### [Aim of the task]
Output a verbatim copy of the data, cut off after the line that contains "apply IH; right].".

### [Collected data entries]
------------------------------------------------
Lemma cut_loop_out files : ∀ out cur b, cut_loop files out cur b = out ++ cut_loop files [] cur b.
Proof.
  induction files as [|f files IH]; intros out cur b; cbn.
  - destruct cur; [by rewrite app_nil_r|done].
  - destruct (overflows cur b f); [|apply IH]. rewrite (IH (out ++ [cur])), (IH [cur]). by rewrite <- app_assoc.
Qed.
Lemma cut_loop_concat files : ∀ cur b, concat (cut_loop files [] cur b) = cur ++ files.
Proof.
  induction files as [|f files IH]; intros cur b; cbn [cut_loop].
  - destruct cur; cbn; by rewrite ?app_nil_r.
  - destruct (overflows cur b f); [|by rewrite IH, <- app_assoc]. rewrite cut_loop_out, concat_app, IH. cbn. by rewrite app_nil_r.
Qed.
Lemma cut_loop_ok files : ∀ cur, (cur = [] ∨ chunk_ok cur) → Forall chunk_ok (cut_loop files [] cur (chunk_bytes cur)).
Proof.
  induction files as [|f files IH]; intros cur Hcur; cbn [cut_loop].
  - destruct cur; [done|]. destruct Hcur; [done|]. by constructor.
  - assert (∀ g, chunk_bytes [g] = source_bytes g) as Hone by (intros; cbn; lia).
    assert (chunk_ok [f]) as Hf by (split; [done|by left]).
    destruct (overflows cur (chunk_bytes cur) f) eqn:Eo.
    + rewrite cut_loop_out, <- Hone. apply Forall_app. split; [|by apply IH; right].
      destruct Hcur as [->|Hcur]; [done|]. by constructor.
    + replace (chunk_bytes cur + source_bytes f) with (chunk_bytes (cur ++ [f])) by (rewrite chunk_bytes_app, Hone; done).
      apply IH. right. split; [by destruct cur|]. destruct cur as [|g cur]; [by left|]. right. rewrite chunk_bytes_app, Hone.
      unfold overflows in Eo. lia.
Qed.

Section spec.
Context (sha256 : list Z → list Z) (is_alphabetic is_numeric : Z → bool) `{EncodingRs} `{Redb tbl} `{Serde}.
Context `{ProstDetail} `{!Prost LogCommand} (decode_error : list Z → str).
Context {M : Type} `{!Json (StoredMembership M)} (default_membership : M) (registry : Registry).
Context (detail_error : list Z → str) (fatal_text : LogId * StoreError → str) (debug : LogResponse → str).
Context (fate : nat → Fate (M:=M)).
Hypothesis sha256_bytes : ∀ b, Forall u8 (sha256 b).
Abbreviation hook := (λ _ : RaftMarker, Ok () : result unit).
Abbreviation Leader := (Leader (tbl:=tbl) (M:=M)).
Abbreviation apply_one := (apply_one (M:=M) sha256 is_alphabetic is_numeric decode_error hook registry).
Abbreviation apply_all := (apply_all (M:=M) sha256 is_alphabetic is_numeric decode_error hook registry).
Abbreviation node_propose := (node_propose sha256 is_alphabetic is_numeric decode_error hook registry fatal_text fate).
Abbreviation propose := (propose sha256 is_alphabetic is_numeric decode_error hook registry detail_error fatal_text fate).
Abbreviation index_chunk := (index_chunk sha256 is_alphabetic is_numeric decode_error hook registry detail_error fatal_text debug fate).
Abbreviation index_here := (index_here sha256 is_alphabetic is_numeric decode_error hook registry detail_error fatal_text debug fate).
Abbreviation index_loop := (index_loop sha256 is_alphabetic is_numeric decode_error hook registry detail_error fatal_text debug fate).
Abbreviation commit_doc := (commit_doc is_alphabetic is_numeric registry).
Abbreviation outcomes := (outcomes is_alphabetic is_numeric registry).
Abbreviation log_fits := (log_fits sha256 is_alphabetic is_numeric decode_error registry).
Abbreviation spec_apply := (spec_apply sha256 is_alphabetic is_numeric registry).
Abbreviation represents := (represents sha256 default_membership).
Abbreviation commit_outcome := (commit_outcome is_alphabetic is_numeric registry).
Abbreviation first_abort := (first_abort is_alphabetic is_numeric registry).
Abbreviation raw_prepared := (raw_prepared sha256 registry).
Abbreviation prepared_at := (prepared_at is_alphabetic is_numeric registry).
Abbreviation chunk_files := (chunk_files sha256 registry).
Abbreviation cmd_docs := (cmd_docs sha256 is_alphabetic is_numeric registry).
Abbreviation cmd_answer := (cmd_answer sha256 is_alphabetic is_numeric registry).
Abbreviation entry_docs := (entry_docs sha256 is_alphabetic is_numeric registry).
Abbreviation state_answer := (state_answer sha256 is_alphabetic is_numeric registry).
Abbreviation log_answers := (log_answers sha256 is_alphabetic is_numeric registry).
Implicit Types (d : Db tbl) (e : Entry M) (es : list (Entry M)) (a : gmap dkey Doc) (n : Leader).

(** ** Runs of entries *)

(** The ids of committed entries increase. *)
Fixpoint log_fresh (last : option LogId) es : Prop :=
  match es with
  | [] => True
  | e :: es => already (marker_of <$> last) (marker_of (e_log_id e)) = false ∧ log_fresh (Some (e_log_id e)) es
  end.
Lemma apply_all_app d l1 l2 :
  apply_all d (l1 ++ l2) =
  match apply_all d l1 with
  | (d', Ok rs) => let '(d', r) := apply_all d' l2 in (d', rs2 ← r; Ok (rs ++ rs2))
  | r => r
  end.
Proof.
  revert d. induction l1 as [|e l1 IH]; intros d; cbn [app RaftApply.apply_all].
  { by destruct (apply_all d l2) as [d' []]. }
  destruct (apply_one d e) as [d1 [r|er|]]; [|done|done]. rewrite IH.
  destruct (apply_all d1 l1) as [d2 [rs|er|]]; cbn; [|done|done]. by destruct (apply_all d2 l2) as [d3 []].
Qed.
Lemma log_fits_app d l1 l2 d' rs :
  apply_all d l1 = (d', Ok rs) → log_fits d (l1 ++ l2) → log_fits d l1 ∧ log_fits d' l2.
Proof.
  revert d rs. induction l1 as [|e l1 IH]; intros d rs Hrun Hfit; cbn in *; [by injection Hrun as <- _|].
  destruct Hfit as [He Hfit]. destruct (apply_one d e) as [d1 [r|er|]]; cbn in *; [|done|done].
  destruct (apply_all d1 l1) as [d2 [rs1|er|]] eqn:E1; cbn in Hrun; [|done|done]. injection Hrun as -> _.
  destruct (IH _ _ E1 Hfit) as [? ?]. done.
Qed.
Lemma log_fresh_app s l1 l2 :
  log_fresh (ra_last s) (l1 ++ l2) → log_fresh (ra_last s) l1 ∧ log_fresh (ra_last (foldl spec_apply s l1)) l2.
Proof.
  revert s. induction l1 as [|e l1 IH]; intros s Hf; [done|]. destruct Hf as [He Hf].
  assert (ra_last (spec_apply s e) = Some (e_log_id e)) as Hl by (unfold RaftReplica.spec_apply; by rewrite He).
  destruct (IH (spec_apply s e)) as [Hf1 Hf2]; [by rewrite Hl|]. rewrite Hl in Hf1. done.
Qed.
Lemma last_answer s l e rs :
  log_answers s (l ++ [e]) rs → ∃ r, last rs = Some r ∧ state_answer (foldl spec_apply s l) e r.
Proof.
  revert s rs. induction l as [|e1 l IH]; intros s rs Ha.
  - destruct rs as [|r [|]]; [done| |by destruct Ha]. exists r. by destruct Ha as [? _].
  - destruct rs as [|r rs]; [done|]. destruct Ha as [_ Ha]. destruct (IH _ _ Ha) as (r' & Hr & ?). exists r'. split; [|done].
    by destruct rs.
Qed.
Lemma fresh_docs es : ∀ s, log_fresh (ra_last s) es → ra_docs (foldl spec_apply s es) = foldl entry_docs (ra_docs s) es.
Proof.
  induction es as [|e es IH]; intros s Hf; [done|]. destruct Hf as [He Hf]. cbn [foldl].
  assert (spec_apply s e = mkReplica (entry_docs (ra_docs s) e) (Some (e_log_id e)) (ra_membership (spec_apply s e))) as Hs
    by (unfold RaftReplica.spec_apply; by rewrite He).
  rewrite IH; rewrite Hs; done.
Qed.

(** ** One writer *)
Section run.
Context (d0 : Db tbl) (s0 : Replica (M:=M)).
Hypothesis start : represents d0 s0.

(** The store is what its entries make of the first one. *)
Definition state n : Replica := foldl spec_apply s0 (ld_log n).
Definition docs n : gmap dkey Doc := ra_docs (state n).
Definition caught_up n : Prop := ∃ rs, apply_all d0 (ld_log n) = (ld_db n, Ok rs).
(** Nobody else writes: before a proposal the cluster commits only blanks of
    new leaders, memberships, and earlier proposals that land late. *)
Definition own (sent : list (list Z)) e : Prop := match e_payload e with Normal c => c ∈ sent | _ => True end.
Definition sole n : Prop :=
  ∀ i before id lost, (i < length (ld_sent n))%nat → fate i = Committed before id lost → Forall (own (take i (ld_sent n))) before.
(** What the store must be able to hold, the order of the ids, and one writer. *)
Definition in_order n : Prop := log_fits d0 (ld_log n) ∧ log_fresh (ra_last s0) (ld_log n) ∧ sole n.

Lemma caught_up_represents n : caught_up n → in_order n → represents (ld_db n) (state n).
Proof.
  intros [rs Hrun] [Hfit _]. destruct (apply_all_spec sha256 is_alphabetic is_numeric decode_error default_membership registry
    sha256_bytes (ld_log n) d0 s0 start Hfit) as (d' & rs' & He & Hrep & _). rewrite Hrun in He. injection He as <- _. done.
Qed.
Lemma entries_applied n sent es :
  caught_up n → in_order (mkLeader sent (apply_all (ld_db n) es).1 (ld_log n ++ es)) →
  ∃ d' rs, apply_all (ld_db n) es = (d', Ok rs) ∧ caught_up (mkLeader sent d' (ld_log n ++ es)) ∧
    state (mkLeader sent d' (ld_log n ++ es)) = foldl spec_apply (state n) es ∧
    log_fresh (ra_last (state n)) es ∧ log_answers (state n) es rs.
Proof.
  intros [rs Hrun] (Hfit & Hfresh & Hsole). cbn [ld_log] in *. destruct (log_fits_app _ _ _ _ _ Hrun Hfit) as [Hfit1 Hfit2].
  destruct (log_fresh_app s0 (ld_log n) es Hfresh) as [Hf1 Hnew].
  destruct (apply_all_spec sha256 is_alphabetic is_numeric decode_error default_membership registry
    sha256_bytes (ld_log n) d0 s0 start Hfit1) as (d1 & rs1 & He1 & Hrep1 & _). rewrite Hrun in He1. injection He1 as <- _.
  destruct (apply_all_spec sha256 is_alphabetic is_numeric decode_error default_membership registry sha256_bytes es (ld_db n) (state n))
    as (d' & rs' & He & _ & Hans); [done|done|]. exists d', rs'. split_and!; [done| | |done|done].
  - exists (rs ++ rs'). cbn [ld_log ld_db]. by rewrite apply_all_app, Hrun, He.
  - unfold state. cbn [ld_log]. by rewrite foldl_app.
Qed.

(** What becomes of a command: its call failed, or it was applied after other
    entries, and its answer arrived or not. *)
Lemma proposed_run cmd n n' r :
  caught_up n → node_propose (encode_to_vec (Some cmd : LogCommand)) n = (n', r) → in_order n' →
  caught_up n' ∧ ld_sent n' = ld_sent n ++ [encode_to_vec (Some cmd : LogCommand)] ∧
  ((docs n' = docs n ∧ ∃ er, fate (length (ld_sent n)) = Turned er ∧ r = Err er) ∨
   ∃ before id lost resp, fate (length (ld_sent n)) = Committed before id lost ∧ Forall (own (ld_sent n)) before ∧
     let b := foldl entry_docs (docs n) before in
     docs n' = cmd_docs b cmd ∧ cmd_answer b cmd resp ∧
     r = match lost with Some er => Err er | None => Ok (resp, lid_index id) end).
Proof.
  intros Hn. unfold Service.node_propose. destruct (fate (length (ld_sent n))) as [er|before id lost] eqn:Ef.
  { intros [= <- <-] _. split; [exact Hn|]. split; [done|]. left. split; [done|]. by exists er. }
  set (e := mkEntry id (Normal (encode_to_vec (Some cmd : LogCommand)))). set (sent := ld_sent n ++ _).
  intros Hr Hord. assert (in_order (mkLeader sent (apply_all (ld_db n) (before ++ [e])).1 (ld_log n ++ before ++ [e]))) as Hord'.
  { destruct (apply_all (ld_db n) (before ++ [e])) as [d' ?]. injection Hr as <- <-. exact Hord. }
  destruct (entries_applied n sent (before ++ [e]) Hn Hord') as (d' & rs & He & Hc & Hs & Hfresh & Hans).
  rewrite He in Hr. injection Hr as <- <-. split; [done|]. split; [done|]. right.
  destruct (last_answer _ _ _ _ Hans) as (resp & Hlast & Hresp). destruct (log_fresh_app (state n) before [e] Hfresh) as [Hfb [Hnew _]].
  exists before, id, lost, resp. split; [done|]. split.
  { destruct Hord as (_ & _ & Hsole). specialize (Hsole (length (ld_sent n)) before id lost). cbn [ld_sent] in Hsole. unfold sent in Hsole.
    rewrite take_app_length in Hsole. apply Hsole; [|done]. rewrite length_app. cbn. lia. }
  assert (entry_cmd e = Some cmd) as Hcmd by (unfold entry_cmd; cbn; by rewrite prost_roundtrip).
  cbv zeta. change (docs n) with (ra_docs (state n)). rewrite <- (fresh_docs before (state n) Hfb). split_and!.
  - unfold docs at 1. rewrite Hs, foldl_app. cbn [foldl]. unfold RaftReplica.spec_apply at 1. rewrite Hnew. cbn [ra_docs].
    unfold RaftReplica.entry_docs. by rewrite Hcmd.
  - unfold RaftReplica.state_answer in Hresp. rewrite Hnew in Hresp. unfold entry_answer in Hresp. rewrite Hcmd in Hresp. exact Hresp.
  - destruct lost; [done|]. by rewrite Hlast.
Qed.

(** ** Answers of a chunk *)

(** What the client reads of the outcome of a file. *)
Definition received (r : result IngestStats) (x : IngestStats + StoreError) : Prop :=
  match r, x with
  | Ok s, inl s' => s' = s
  | Err er, inr er' => er' = over_wire er
  | _, _ => False
  end.
Definition reported (r : result IngestStats) (m : Pb.FileResult) : Prop := ∃ x, received r x ∧ m = file_result_into x.

Lemma into_error_of why er : into_error why (ErrDetail_of er) = over_wire er.
Proof.
  unfold into_error, ErrDetail_of. rewrite prost_roundtrip. destruct (detail_over_wire er) as (w & -> & Hw). done.
Qed.
Lemma file_results rs out :
  collect file_answer rs = Ok out → Forall2 reported rs (file_result detail_error <$> out).
Proof.
  intros Hc%collect_Forall2. induction Hc as [|r x rs out Hx _ IH]; [constructor|]. cbn. constructor; [|done].
  destruct r as [s|er|]; [| |done]; injection Hx as <-.
  - by exists (inl s).
  - exists (inr (over_wire er)). split; [done|]. unfold file_result. by rewrite into_error_of.
Qed.
Lemma outcomes_length opts l : ∀ a rs, outcomes opts a l rs → length rs = length l.
Proof. induction l as [|p l IH]; intros a [|r rs] Ho; try done. destruct Ho as [_ Ho]. cbn. by rewrite (IH _ _ Ho). Qed.
Lemma outcomes_join opts l1 l2 : ∀ a rs1 rs2, outcomes opts a l1 rs1 → outcomes opts (foldl (commit_doc opts) a l1) l2 rs2 →
  outcomes opts a (l1 ++ l2) (rs1 ++ rs2).
Proof.
  induction l1 as [|p l1 IH]; intros a [|r rs1] rs2 Ho1 Ho2; try done. destruct Ho1 as [Hr Ho1]. split; [done|]. by apply IH.
Qed.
------------------------------------------------
### [Result of this exercise]
Lemma cut_loop_out files : ∀ out cur b, cut_loop files out cur b = out ++ cut_loop files [] cur b.
Proof.
  induction files as [|f files IH]; intros out cur b; cbn.
  - destruct cur; [by rewrite app_nil_r|done].
  - destruct (overflows cur b f); [|apply IH]. rewrite (IH (out ++ [cur])), (IH [cur]). by rewrite <- app_assoc.
Qed.
Lemma cut_loop_concat files : ∀ cur b, concat (cut_loop files [] cur b) = cur ++ files.
Proof.
  induction files as [|f files IH]; intros cur b; cbn [cut_loop].
  - destruct cur; cbn; by rewrite ?app_nil_r.
  - destruct (overflows cur b f); [|by rewrite IH, <- app_assoc]. rewrite cut_loop_out, concat_app, IH. cbn. by rewrite app_nil_r.
Qed.
Lemma cut_loop_ok files : ∀ cur, (cur = [] ∨ chunk_ok cur) → Forall chunk_ok (cut_loop files [] cur (chunk_bytes cur)).
Proof.
  induction files as [|f files IH]; intros cur Hcur; cbn [cut_loop].
  - destruct cur; [done|]. destruct Hcur; [done|]. by constructor.
  - assert (∀ g, chunk_bytes [g] = source_bytes g) as Hone by (intros; cbn; lia).
    assert (chunk_ok [f]) as Hf by (split; [done|by left]).
    destruct (overflows cur (chunk_bytes cur) f) eqn:Eo.
    + rewrite cut_loop_out, <- Hone. apply Forall_app. split; [|by apply IH; right].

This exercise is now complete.